Jérôme Gavaudan s’est montré inquiet quant à l’état de la démocratie française. « Il y a un rétrécissement des valeurs de la République. Des professions comme les nôtres doivent absolument être défendues », a-t-il estimé. Il est remonté à l’année 2020 durant laquelle la Chancellerie avait pris une décision permettant de prolonger, de manière automatique, la détention provisoire de 2 mois. Ce fut, d’après le président du CNB, « un réflexe liberticide, marqueur de la difficulté de la France à appliquer le droit en toute circonstance. Dans une démocratie, lorsqu’on ne peut pas présenter quelqu’un en détention à son juge, on le libère »…
L’année 2021 aura à nouveau vu les libertés fondamentales mises à l’épreuve. « Je me suis beaucoup exprimé sur le passe sanitaire pour rappeler les grands principes auxquels nous sommes attachés et constater qu’objectivement il y avait des dérives liées à l’application de l’état d’urgence sanitaire ». Le CNB est ainsi intervenu avant le vote de la loi sur le passe vaccinal. « Nous avons milité pour qu’une personne n’ayant pas un schéma vaccinal complet puisse se rendre en transports en commun chez un professionnel du droit ou à une audience. Il n’est pas normal que quelqu’un qui habite à Marseille et divorce à Paris ne puisse pas prendre un train pour se rendre devant le juge aux affaires familiales. Cela montre bien que certaines situation n’ont pas été prises en compte ».
Le président du CNB a explicité son soutien aux magistrats. « Cela fait plusieurs années que je les encourageais à mettre en lumière les conditions déplorables dans lesquelles ils exercent. Certains avocats m’ont interpellé : pourquoi défendre les magistrats alors qu’eux ne le font pas systématiquement ? J’estime que la famille judiciaire doit être soudée. Une justice mal rendue par des magistrats qui ne sont pas en capacité de bien faire leur travail cause un préjudice aux justiciables et aux avocats » !
Au sujet des relations entre les magistrats et les avocats, le président du CNB a précisé qu’un comité consultatif conjoint de déontologie avait été créé à la Cour de cassation.
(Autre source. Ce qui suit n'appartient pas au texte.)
(* ===== verification/PmmFrames.v ===== *)
(** * The bitmap allocator implements the frame interface *)

From S2P Require Import Prelude Machine Util Spinlock Pmm Frames.

#[global] Instance pmm_ops : FrameOps := {
  frame_alloc := pmm_alloc;
  frame_free := pmm_free;
}.

(** Page-table entries carry 52-bit addresses, so the top of memory is bounded. *)
#[global] Instance pmm_view : FrameView := {
  fr_inv s := pmm_inv s ∧ bitmap_top_index s * PAGE_SIZE ≤ 2 ^ 52;
  fr_taken s q := 0 ≤ q < bitmap_top_index s ∧ used s q = true;
  fr_private := bitmap_bytes;
}.

Lemma pmm_inv_write s m P : pmm_inv s → same_outside P (ram s) m →
  (∀ x, P x → ¬ bitmap_bytes s x) →
  pmm_inv (set_ram m s) ∧ ∀ q, 0 ≤ q < bitmap_top_index s → used (set_ram m s) q = used s q.
Proof.
  intros [G HL Hp H0 Hself] Hm HP.
  assert (∀ q, 0 ≤ q < 8 * bitmap_size s → used (set_ram m s) q = used s q) as Hu.
  { intros q Hq. apply used_frame; [done..|]. intros x Hx. apply Hm. intros HPx.
    by apply (HP x). }
  pose proof G as [_ _ Ht _].
  split; [|intros q Hq; apply Hu; lia].
  split; [by apply geom_set_ram|done|done|..].
  - by rewrite Hu by lia.
  - intros p H1 H2 H3. rewrite Hu; [by apply Hself|]. cbn in H3. lia.
Qed.

(** [pmm_alloc] finds the next run of free pages, [pmm_free] clears their bits. *)
Lemma pmm_alloc_law : ∀ s n, fr_inv s → 1 ≤ n < 2 ^ 64 →
  safe (frame_alloc n) s (λ addr s', ∃ p, addr = p * PAGE_SIZE ∧ frames_new s s' p n).
Proof.
  cbn.
  intros s n [I H52] Hn. pose proof (pmm_alloc_next_fit s n I Hn) as H. unfold safe.
  destruct (Spec.next_fit _ _ _ n) as [a|] eqn:F; [|by rewrite H].
  destruct H as (s' & -> & E & Hz). exists a. split; [done|].
  apply next_fit_sound in F as (Ha & Hat & Hf); [|apply (inv_prev _ I)].
  pose proof (effect_inv _ _ _ _ _ E Ha ltac:(lia) Hat I) as I'.
  pose proof (effect_bitmap_bytes _ _ _ _ _ E) as [Es Ep].
  pose proof E as [Eg _ _ Er Eu]. pose proof Eg as (_ & _ & Et & _).
  pose proof (inv_geom _ I) as [Hh _ Htop Hadr]. unfold PAGE_SIZE in *.
  assert (1 ≤ a).
  { destruct (decide (a = 0)) as [->|]; [|lia]. pose proof (inv_null _ I) as H0.
    rewrite Hf in H0; done || lia. }
  split; cbn; try done; unfold PAGE_SIZE; try lia.
  + split; [done|]. by rewrite Et.
  + intros q Hq [_ Hu]. by rewrite Hf in Hu.
  + intros q. rewrite Et. split.
    * intros [Hq Hu]. rewrite Eu in Hu by lia. unfold with_range in Hu.
      case_decide; [by right|by left].
    * intros Hq. assert (0 ≤ q < bitmap_top_index s) as Hr by (destruct Hq as [[? _]|?]; lia).
      split; [done|]. rewrite Eu by lia. unfold with_range. case_decide; [done|].
      by destruct Hq as [[_ Hu]|Hq].
  + intros x. unfold bitmap_bytes. by rewrite Es, Ep.
  + intros x Hx. by eapply free_pages_apart.
Qed.

Lemma pmm_free_law : ∀ s p n, fr_inv s → 1 ≤ p → 1 ≤ n →
  (∀ q, p ≤ q < p + n → fr_taken s q) → (∀ x, page_bytes p n x → ¬ fr_private s x) →
  runs (frame_free (p * PAGE_SIZE) n) s (λ _ s', frames_released s s' p n).
Proof.
  cbn.
  intros s p n [I H52] Hp Hn Htk Hmiss.
  assert (p + n ≤ bitmap_top_index s) as Hat by (destruct (Htk (p + n - 1)); lia).
  assert (live_inv s {[p := n]}) as L.
  { split; [done|..].
    - intros a k [-> <-]%lookup_singleton_Some. split_and!; try done.
      intros q Hq. by apply Htk.
    - intros a k b j [-> <-]%lookup_singleton_Some [-> <-]%lookup_singleton_Some. done. }
  pose proof (pmm_free_exact s (p * PAGE_SIZE) n (inv_geom _ I) (inv_lock _ I)
    ltac:(unfold PAGE_SIZE; lia) Hn) as H. rewrite Z.div_mul in H by done.
  specialize (H Hat). destruct (Spec.first_fit _ _ _ 1) as [q|] eqn:F.
  { apply first_fit_sound in F as (H1 & H2 & H3). specialize (H3 q ltac:(lia)).
    destruct (Htk q ltac:(lia)) as [_ Hu]. by rewrite H3 in Hu. }
  destruct H as (s' & Hrun & Hb). eapply runs_ok; [exact Hrun|].
  pose proof (live_free s {[p := n]} p n s' L ltac:(by rewrite lookup_singleton_eq) Hrun)
    as [I' _ _].
  pose proof (inv_geom _ I) as [_ _ Htop _]. pose proof Hb as [E R U].
  assert (bitmap_top_index s' = bitmap_top_index s) as Et by by rewrite E.
  split; cbn; [by rewrite E|by rewrite Et| |intros x; by rewrite E|done].
  intros q. rewrite Et. split.
  + intros [Hq Hu]. rewrite U in Hu by lia. unfold with_range in Hu. by case_decide.
  + intros [[Hq Hu] Hout]. split; [done|]. rewrite U by lia. unfold with_range.
    by rewrite decide_False.
Qed.

#[global] Instance pmm_laws : FrameLaws.
Proof.
  split; [exact pmm_alloc_law|exact pmm_free_law|..]; cbn.
  - intros s m P [I H52] Hm HP. destruct (pmm_inv_write s m P I Hm HP) as [I' Hu].
    split_and!; [done..| |done]. intros q. split; intros [Hq Hq']; (split; [done|]).
    + by rewrite <- Hu.
    + by rewrite Hu.
  - intros s v c [[G ? ? ? ?] H52]. split_and!; try done. split; try done.
    by destruct G.
Qed.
La finalité de ce comité est notamment « d’émettre des avis consultatifs, sans valeur normative, portant sur des difficultés d’identification, d’interprétation et d’application des questions déontologiques relatives à la relation magistrats-avocats » ou encore de mettre en place « un guide de bonnes pratiques en matière de déontologie et d’éthique des relations professionnelles (entre les deux professions) ». Du travail reste à faire. Il s’est désolé que la Cour de cassation valide les pratiques de certains juges d’instruction qui font une interprétation très stricte de l’article 115 du Code de procédure pénale et qui refusent de délivrer des permis de communiquer aux collaborateurs des avocats désignés. « C’est un mauvais signal. Cela complique l’activité des cabinets. Si les magistrats de la Cour de cassation souhaitent que les droits de la défense soient pleinement exercés, ils doivent les fluidifier », a-t-il souligné. Le président a d’ailleurs rappelé que la Cour européenne des droits de l’Homme considère que la France est trop restrictive quant aux droits de la défense.
En 2022, le CNB entend être présent dans la campagne présidentielle. « Sur tout l’échiquier politique, des candidats disent qu’il faut sortir d’un schéma européen en matière de droits de l’Homme, ce qui est un scandale », a rappelé Jérôme Gavaudan. « Nous apporterons notre expertise en lien avec toutes les professions du droit sur divers chantiers, tels que le pacte européen sur l’asile et l’immigration, la gouvernance durable des entreprises, l’harmonisation du droit européen des affaires », a-t-il précisé. Le 4 janvier dernier, le CNB a d’ailleurs ouvert une consultation citoyenne sur le thème de l’injustice. 5 551 personnes y ont participé et 275 propositions ainsi que plus de 20 000 votes ont déjà été enregistrés. Cette consultation s’est poursuivie jusqu’au 20 février.